Available data section start

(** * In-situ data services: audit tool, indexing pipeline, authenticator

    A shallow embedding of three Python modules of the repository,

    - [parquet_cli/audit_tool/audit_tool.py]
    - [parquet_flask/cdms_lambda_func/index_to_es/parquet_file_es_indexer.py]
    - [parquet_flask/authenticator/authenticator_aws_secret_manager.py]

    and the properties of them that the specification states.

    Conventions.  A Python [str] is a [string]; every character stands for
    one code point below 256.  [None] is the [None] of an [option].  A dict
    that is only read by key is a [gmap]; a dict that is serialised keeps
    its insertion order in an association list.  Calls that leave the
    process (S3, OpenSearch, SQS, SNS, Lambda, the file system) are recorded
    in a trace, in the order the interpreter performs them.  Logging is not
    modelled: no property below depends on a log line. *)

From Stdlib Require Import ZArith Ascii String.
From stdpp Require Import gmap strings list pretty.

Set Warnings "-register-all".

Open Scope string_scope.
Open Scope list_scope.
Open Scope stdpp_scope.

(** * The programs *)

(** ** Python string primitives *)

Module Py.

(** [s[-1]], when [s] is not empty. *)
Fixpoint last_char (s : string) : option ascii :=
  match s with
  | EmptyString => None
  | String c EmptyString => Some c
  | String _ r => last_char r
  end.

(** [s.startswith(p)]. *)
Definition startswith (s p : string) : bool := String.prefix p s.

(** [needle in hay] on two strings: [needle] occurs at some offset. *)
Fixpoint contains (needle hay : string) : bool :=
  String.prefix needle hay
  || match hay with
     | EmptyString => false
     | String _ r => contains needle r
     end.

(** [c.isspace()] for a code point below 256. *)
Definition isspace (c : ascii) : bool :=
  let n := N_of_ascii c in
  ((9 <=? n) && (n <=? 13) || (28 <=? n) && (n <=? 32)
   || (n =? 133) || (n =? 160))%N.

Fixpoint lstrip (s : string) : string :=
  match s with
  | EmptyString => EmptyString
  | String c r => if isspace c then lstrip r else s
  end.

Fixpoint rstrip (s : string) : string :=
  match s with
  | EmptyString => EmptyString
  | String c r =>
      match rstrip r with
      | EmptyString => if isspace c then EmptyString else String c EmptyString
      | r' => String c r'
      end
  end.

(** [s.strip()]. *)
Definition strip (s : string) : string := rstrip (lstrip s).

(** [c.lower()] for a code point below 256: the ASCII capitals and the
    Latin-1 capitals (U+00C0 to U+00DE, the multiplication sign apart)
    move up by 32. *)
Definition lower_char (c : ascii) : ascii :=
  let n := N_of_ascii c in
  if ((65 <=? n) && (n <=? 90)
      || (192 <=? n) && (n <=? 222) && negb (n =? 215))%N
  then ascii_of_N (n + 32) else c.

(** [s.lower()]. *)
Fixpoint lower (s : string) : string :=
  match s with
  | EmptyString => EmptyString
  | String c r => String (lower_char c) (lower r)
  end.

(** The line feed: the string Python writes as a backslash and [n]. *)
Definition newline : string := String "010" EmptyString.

Available data section end

▶ _Your goal_: Starting from the line that contains "then ascii_of_N (n + 32) else c.", reproduce each line of the data exactly through the last one.

▶ _Output below_:
  then ascii_of_N (n + 32) else c.

(** [s.lower()]. *)
Fixpoint lower (s : string) : string :=
  match s with
  | EmptyString => EmptyString
  | String c r => String (lower_char c) (lower r)
  end.

(** The line feed: the string Python writes as a backslash and [n]. *)
Definition newline : string := String "010" EmptyString.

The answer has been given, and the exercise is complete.